Всем этим трижды заслуженным композиторам, известным всей стране, всегда выдавали жалкие гроши, предназначенные на покупку самых дешевых сувениров. Как мама и пишет о своих «хобби», обыкновенно она нацеливалась на предметы домашней утвари, железные лампы, глиняные цветные чашки из Югославии, ситцевые занавесочки на окна из Болгарии, зеленые бокалы из венецианского стекла из Италии. Я с грустью храню все эти вещи. Но не забываю, что мама-то была счастлива в эти моменты, когда в другой стране покупала что-то для дома. Смешной случай произошел по приезде из Польши, где мама, любившая экстравагантные детали туалета, купила странную огромную мохнатую шляпу рыжего цвета. Может быть, это был даже парик? Не знаю. В это время у нас проходил ремонт. И каково же было мамино потрясение, когда после долгих и бесплодных поисков шляпы она глазам своим не поверила, обнаружив ее в ведре с белилами. Маляр принял ее за нечто вроде хорошей кисти. Уж не помню, когда еще мы столько хохотали. Шляпы были маминой слабостью. Навсегда запомнилась мне сцена из моего детства – еще здоров был папа. Мы в кои веки отправились втроем гулять. И мама водрузила на голову огромную ярко-красную фетровую шляпу с широченными полями. Мы с папой решительно возражали, но мама была неумолима, она сказала, что это настоящая парижская шляпа, а мы с папой ничего не понимаем. Кончилось тем, что, выйдя из дома, мы с папой перешли на другую сторону улицы из протеста, а мама невозмутимо шагала по противоположному тротуару.

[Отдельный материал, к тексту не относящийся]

(** X1.  A call that does not hand back a triple leaves the session
    object exactly as it was: no field is updated half-way. *)
Theorem failed_call_leaves_session
    (srv : Server) (w w' : World) (self self' : LexmlAcervo)
    (startRecord maximumRecordsPerPage : Z) (o : Outcome QueryResult) :
  query srv w self startRecord maximumRecordsPerPage = (w', self', o) ->
  (forall page, o <> Returned (Some page)) ->
  self' = self.
Proof.
  intros E N.
  destruct (query_cases srv w self startRecord maximumRecordsPerPage)
    as (w2 & s2 & o2 & E2 & _ & _ & D).
  rewrite E in E2. inversion E2; subst.
  destruct D as [[-> _] | (tree & n & _ & _ & ->)]; [reflexivity|].
  exfalso. eapply N. reflexivity.
Qed.

Lemma failed_call_leaves_session_witness :
  snd (fst (query Samples.failing Samples.fresh (init "date=2019") 1 10))
    = init "date=2019".
Proof.
  apply (failed_call_leaves_session Samples.failing Samples.fresh
           (fst (fst (query Samples.failing Samples.fresh
                        (init "date=2019") 1 10)))
           (init "date=2019")
           (snd (fst (query Samples.failing Samples.fresh
                        (init "date=2019") 1 10)))
           1 10
           (snd (query Samples.failing Samples.fresh (init "date=2019") 1 10))).
  - reflexivity.
  - intros page. vm_compute. discriminate.
Defined.
(** * The HTTP polling transport of mettle (src/c2_http.c)

    A shallow embedding of the per-channel context [struct http_ctx], of
    the two callbacks that drive it ([http_poll_timer_cb] and
    [http_poll_cb]), of the first-contact URI rewrite [patch_uri] and of
    the lifecycle hooks, followed by the properties of the polling state
    machine.

    Conventions.
    - C strings are [string]s (the bytes before the terminator); a pointer
      into a string buffer is an offset, [None] is the null pointer.  A
      buffer whose allocation goes on behind the terminator comes with
      its tail, the C string that follows.
    - C [int] flags are [Z]; a test [if (x)] is [negb (x =? 0)].
    - [double] is IEEE 754 binary64, computed with [SpecFloat].
    - A callback returns the new context and the list of calls it made
      into its collaborators (HTTP client, event loop, framework), oldest
      first.  A run that would dereference a null pointer or read past a
      buffer returns a [Fault] instead. *)

From Stdlib Require Import ZArith List String Ascii Bool Lia QArith.
From Stdlib Require Import Floats.SpecFloat.
Import ListNotations.

Local Open Scope Z_scope.

(** ** Outcomes of a C function that may hit undefined behaviour *)

Inductive fault : Type :=
| NullDeref      (* a null pointer handed to a function that reads it *)
| OutOfBounds    (* a read past the end of the allocation of a string *)
| NotEnabled.    (* event loop only: the event cannot occur in this state *)

Inductive outcome (A : Type) : Type :=
| Ok (a : A)
| Fault (f : fault).

Arguments Ok {A} a.
Arguments Fault {A} f.

Definition bind {A B : Type} (c : outcome A) (k : A -> outcome B) : outcome B :=
  match c with
  | Ok a => k a
  | Fault f => Fault f
  end.

Notation "x <- c ;; k" := (bind c (fun x => k))
  (at level 61, c at next level, right associativity).
Notation "' p <- c ;; k" := (bind c (fun x => let p := x in k))
  (at level 61, p pattern, c at next level, right associativity).

(** ** C strings *)

Module CString.

Local Open Scope string_scope.

(** The suffix of [s] that starts at offset [n]. *)
Fixpoint drop (n : nat) (s : string) : string :=
  match n, s with
  | O, _ => s
  | S n', String _ s' => drop n' s'
  | S _, EmptyString => EmptyString
  end.

(** The first [n] characters of [s]: what the buffer holds once a
    terminator is stored at offset [n]. *)
Fixpoint take (n : nat) (s : string) : string :=
  match n, s with
  | O, _ => EmptyString
  | S n', String a s' => String a (take n' s')
  | S _, EmptyString => EmptyString
  end.

(** [strchr s c] for [c] other than the terminator: the offset of the
    first [c], or the null pointer. *)
Fixpoint strchr (s : string) (c : ascii) : option nat :=
  match s with
  | EmptyString => None
  | String a s' =>
      if Ascii.eqb a c then Some O else option_map S (strchr s' c)
  end.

Приезжая из-за границы, советские туристы ни в коем случае не должны были хвалить другие страны. Напротив, если они хотели продолжать свои поездки, то должны были по мере возможности хулить страны, в которые так стремились поехать и из которых только что возвратились.
Последние двенадцать лет жизни мама провела уже без всяких путешествий, о чем очень печалилась. Первый тяжелый, обширный инфаркт случился у нее в 1965 году. Ее жизнь была в опасности. И снова низкий поклон сначала Тихону Николаевичу, который по моей просьбе немедленно определил ее в «кремлевский» корпус Боткинской больницы, и, конечно, изумительному врачу – Анне Ивановне, которая через полтора месяца подняла маму на ноги. Надо сказать, что, вероятнее всего, как раз Боткинский корпус «кремлевки» был чуть ли не лучшей больницей. Не для самых-самых. Не для номенклатуры, ни партийной, ни государственной. Сюда попадали в основном люди искусства. Я познакомилась в Боткинской с Павлом Антокольским, у которого тоже был инфаркт. Поэтому врачи там были не анкетные, а настоящие, с традициями, врачи старой закалки. Я преклоняюсь перед ними, перед их отношением к своему делу. Не знаю, сохранились ли эти традиции до сих пор, ведь я пишу о событиях более чем тридцатилетней давности. Анна Ивановна поначалу относилась ко мне так строго, что я не смела даже обратиться к ней. Видимо, как человек с большим жизненным опытом, она заранее была очень резко настроена против меня как представительницы «детей», сводящих родителей в могилу. Но потом, видя меня в больнице каждый день, она стала относиться ко мне настолько тепло, что это оказалось даже неожиданным для такой строгой замкнутой женщины. Я с самого начала видела, что несмотря на отсутствие внешней роскоши (в маминой палате было четверо больных) все делается на самом высшем уровне, с должной степенью серьезности и полной ответственностью. То ли дело Измайловская больница, в которой мама уже с третьим инфарктом лежала в 1971 году. Там мне пришлось побегать. У мамы была отдельная прекрасная палата, где она была одна (кстати, этого мама совершенно не выносила). Но лечение носило абсолютно абстрактный и формальный характер. Такое равнодушие, с которым я столкнулась в этой больнице, было связано то ли с тем, что в больнице отдыхали здоровые люди (что было вполне характерно для советских больниц, поскольку пребывание там было бесплатным), то ли с тем, что человеческая жизнь не входила в перечень ценностей для персонала. Помню, как-то я пришла в больницу и не нашла маму в палате. На мой вопрос я получила такой ответ: у нее были боли в области живота, и сейчас ее готовят к операции в связи с панкреатитом. Я ринулась искать ее и сняла буквально с операционного стола. Такие там могли происходить штучки.
В течение двенадцати лет, кочуя из больниц в санатории, мама, конечно же, любым больницам и санаториям предпочитала дом. Она большей частью лежала на тахте напротив телевизора, обложенная не только газетами, книгами, но и разными вкусностями, к которым принадлежали грецкие орехи в меду, маслины, копченая колбаса, «Мишки». К этим деликатесам никто из нас не имел доступа, разве что иногда – внуки.